Saved entries

(** The projector's active goal, when it has one. *)
Lemma active_goal_lookup st a :
  goal_inv st -> activeGoalId st = Some a ->
  exists i g, getGoal st a = Some (i, g) /\ goals st !! i = Some g /\
    gc_goalId (mg_content g) = a /\ mg_status g = goal_active.
Proof.
  intros [Hidx Hact Hex] Ha. destruct (Hex a Ha) as [i Hi].
  destruct (proj1 (Hidx a i) Hi) as (g & Hg & Hid). exists i, g. rewrite getGoal_Some.
  rewrite (Hact i g Hg), Hid. done.
Qed.

Lemma createGoal_inv sha256 event data st st' :
  createGoal event data st = Ok st' -> task_inv sha256 st -> task_inv sha256 st'.
Proof.
  intros H Hinv. pose proof Hinv as [Hg Hp]. unfold createGoal in H. returns.
  assert (Hnone : goalsById st !! gcr_goal_id data = None) by (by destruct (goalsById st !! _)).
  destruct (activeGoalId st) as [a|] eqn:Ha.
  - destruct (active_goal_lookup st a Hg Ha) as (i & g & Hget & Hi & Hid & Hs). rewrite Hget in Hstep1.
    subst a. returns.
    destruct (supersede_idle sha256 st i g (eventId event) Hinv Ha Hi) as [Hidle Hplans].
    split.
    + assert (Hc : goal_inv (st <| goals ::= alter (fun g => g <| mg_status := goal_abandoned |>
          <| mg_lastStatusEventId := Some (eventId event) |>) i |> <| activeGoalId := None |>))
        by by apply (goal_inv_close st i g).
      eapply goal_inv_ext; [..|by apply (goal_inv_push _ (Build_MutableGoal
        (Build_GoalRevisionContent (gcr_goal_id data) (gcr_objective data) (gcr_parent_goal_id data) 1)
        (eventId event) None goal_active) Hc)]; done.
    + eapply (plan_inv_idle sha256 st); [done|exact Hidle|done|exact Hplans].
  - returns. split.
    + by apply (goal_inv_push st (Build_MutableGoal
        (Build_GoalRevisionContent (gcr_goal_id data) (gcr_objective data) (gcr_parent_goal_id data) 1)
        (eventId event) None goal_active)).
    + eapply (plan_inv_idle sha256 st); [done|exact (no_goal_idle sha256 st Hinv Ha)|done|].
      intros k p' Hk. exists p'. by split; [|split; [|eapply (pi_ok sha256 st)]].
Qed.

Lemma goal_inv_revise st i g f :
  goal_inv st -> goals st !! i = Some g ->
  gc_goalId (mg_content (f g)) = gc_goalId (mg_content g) -> mg_status (f g) = mg_status g ->
  goal_inv (st <| goals ::= alter f i |>).
Proof.
  intros [Hidx Hact Hex] Hg Hid Hs. split; simpl; [| |done].
  - intros id j. rewrite Hidx. destruct (decide (j = i)) as [->|Hne].
    + rewrite list_lookup_alter_eq, Hg. simpl. naive_solver congruence.
    + by rewrite list_lookup_alter_ne by done.
  - intros j g'. destruct (decide (j = i)) as [->|Hne].
    + rewrite list_lookup_alter_eq, Hg. simpl. intros [= <-]. rewrite Hs, Hid. exact (Hact i g Hg).
    + rewrite list_lookup_alter_ne by done. exact (Hact j g').
Qed.

Lemma reviseGoal_inv sha256 event data st st' :
  reviseGoal event data st = Ok st' -> task_inv sha256 st -> task_inv sha256 st'.
Proof.
  intros H Hinv. pose proof Hinv as [Hg Hp]. unfold reviseGoal in H.
  destruct (getGoal st _) as [[i g]|] eqn:Hget; [|done]. returns.
  pose proof (getGoal_id st _ i g Hg Hget) as Hid. apply getGoal_Some in Hget as [_ Hi].
  rewrite <-Hid in Hstep0.
  destruct (supersede_idle sha256 st i g (eventId event) Hinv Hstep0 Hi) as [Hidle Hplans].
  split.
  - by eapply goal_inv_ext; [..|eapply (goal_inv_revise st i g _ Hg Hi)].
  - by eapply (plan_inv_idle sha256 st).
Qed.

Lemma changeGoalStatus_inv sha256 event data st st' :
  changeGoalStatus event data st = Ok st' -> task_inv sha256 st -> task_inv sha256 st'.
Proof.
  intros H Hinv. pose proof Hinv as [Hg Hp]. unfold changeGoalStatus in H.
  destruct (getGoal st _) as [[i g]|] eqn:Hget; [|done]. returns.
  pose proof (getGoal_id st _ i g Hg Hget) as Hid. apply getGoal_Some in Hget as [_ Hi].
  rewrite <-Hid in Hstep0.
  destruct (supersede_idle sha256 st i g (eventId event) Hinv Hstep0 Hi) as [Hidle Hplans].
  split; [|by eapply (plan_inv_idle sha256 st)].
  eapply goal_inv_ext; [..|eapply (goal_inv_close st i g (fun g => g
    <| mg_status := match gsc_to data with ToAbandoned _ => goal_abandoned
                                      | ToCompleted _ _ => goal_completed end |>
    <| mg_lastStatusEventId := Some (eventId event) |>) Hg Hi Hstep0)]; try done.
  simpl. by destruct (gsc_to data).
Qed.

(** ** Plans *)

(** Updating a plan in place. *)
Lemma plan_inv_alter sha256 st i f :
  plan_inv sha256 st ->
  (forall p, plans st !! i = Some p -> mp_content (f p) = mp_content p /\ plan_ok sha256 (f p) /\
     (mp_status (f p) = plan_draft <-> mp_status p = plan_draft) /\
     (mp_status (f p) = plan_active -> mp_status p = plan_active) /\
     (mp_status p = plan_active \/ mp_status p = plan_completed ->
      mp_status (f p) = plan_active \/ mp_status (f p) = plan_completed)) ->
  plan_inv sha256 (updatePlan i f st).
Proof.
  intros [Hok Hpend Hcur Hact Hb Hchain Huniq] Hf.
  assert (Hl : forall j q, plans (updatePlan i f st) !! j = Some q -> exists p,
            plans st !! j = Some p /\ mp_content q = mp_content p /\ plan_ok sha256 q /\
            (mp_status q = plan_draft <-> mp_status p = plan_draft) /\
            (mp_status q = plan_active -> mp_status p = plan_active)).
  { simpl. intros j q. destruct (decide (j = i)) as [->|Hne].
    - rewrite list_lookup_alter_eq. destruct (plans st !! i) as [p|]; [|done].
      intros [= <-]. exists p. naive_solver.
    - rewrite list_lookup_alter_ne by done. intros Hj. exists q. naive_solver. }
  assert (Hr : forall j p, plans st !! j = Some p -> exists q, plans (updatePlan i f st) !! j = Some q /\
            (mp_status q = plan_draft <-> mp_status p = plan_draft) /\
            (mp_status p = plan_active \/ mp_status p = plan_completed ->
             mp_status q = plan_active \/ mp_status q = plan_completed)).
  { simpl. intros j p Hj. destruct (decide (j = i)) as [->|Hne].
    - rewrite list_lookup_alter_eq, Hj. simpl. exists (f p). naive_solver.
    - rewrite list_lookup_alter_ne by done. exists p. naive_solver. }
  split.
  - intros j q Hj. by destruct (Hl j q Hj) as (? & _ & _ & ? & _).
  - simpl. intros j. rewrite Hpend. split; intros (p & Hj & Hs).
    + destruct (Hr j p Hj) as (q & ? & ? & _). exists q. naive_solver.
    + destruct (Hl j p Hj) as (q & ? & _ & _ & ? & _). exists q. naive_solver.
  - simpl. intros j Hj. destruct (Hcur j Hj) as (p & Hp & Hs).
    destruct (Hr j p Hp) as (q & ? & _ & ?). exists q. naive_solver.
  - intros j q Hj Hs. destruct (Hl j q Hj) as (p & ? & _ & _ & _ & ?). simpl. eauto.
  - intros j q Hj Hor. destruct (Hl j q Hj) as (p & Hp & -> & _). exact (Hb j p Hp Hor).
  - intros j q Hj. destruct (Hl j q Hj) as (p & Hp & -> & _). exact (Hchain j p Hp).
  - intros j k p q Hj Hk. destruct (Hl j p Hj) as (p' & ? & -> & _).
    destruct (Hl k q Hk) as (q' & ? & -> & _). eauto.
Qed.

(** The draft leaves: rejected, or superseded by the next revision. *)
Lemma plan_inv_close_draft sha256 st i f :
  plan_inv sha256 st -> pendingDraft st = Some i ->
  (forall p, plans st !! i = Some p -> mp_content (f p) = mp_content p /\ plan_ok sha256 (f p) /\
     mp_status (f p) <> plan_draft /\ mp_status (f p) <> plan_active) ->
  plan_inv sha256 (updatePlan i f st <| pendingDraft := None |>).
Proof.
  intros [Hok Hpend Hcur Hact Hb Hchain Huniq] Hd Hf.
  destruct (proj1 (Hpend i) Hd) as (p & Hp & Hps). destruct (Hf p Hp) as (Hc & Hok' & Hs1 & Hs2).
  assert (Hl : forall j q, alter f i (plans st) !! j = Some q ->
            (j = i /\ q = f p) \/ (j <> i /\ plans st !! j = Some q)).
  { intros j q. destruct (decide (j = i)) as [->|Hne].
    - rewrite list_lookup_alter_eq, Hp. naive_solver.
    - rewrite list_lookup_alter_ne by done. naive_solver. }
  assert (Hci : currentApprovedPlan st <> Some i).
  { intros Hi. destruct (Hcur i Hi) as (q & ? & ?). simplify_eq. rewrite Hps in *. naive_solver. }
  split; simpl.
  - intros j q [[-> ->]|[? ?]]%Hl; [done|eauto].
  - intros j. split; [done|]. intros (q & [[-> ->]|[Hne Hj]]%Hl & Hs); [done|].
    assert (pendingDraft st = Some j) by (apply Hpend; eauto). congruence.
  - intros j Hj. destruct (Hcur j Hj) as (q & ? & ?). exists q.
    rewrite list_lookup_alter_ne by congruence. done.
  - intros j q [[-> ->]|[? ?]]%Hl ?; [done|eauto].
  - intros j q [[-> ->]|[? ?]]%Hl [?|?]; [done..| |].
    + done.
    + eapply (Hb j); eauto.
  - intros j q [[-> ->]|[? ?]]%Hl; [rewrite Hc|]; eauto.
  - intros j k q q' [[-> ->]|[? ?]]%Hl [[-> ->]|[? ?]]%Hl; rewrite ?Hc; eauto.
Qed.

*Goal of the exercise*
Your answer should consist only of the number of lines in the entries above that include "Hchain".

*Solution for this exercise*
3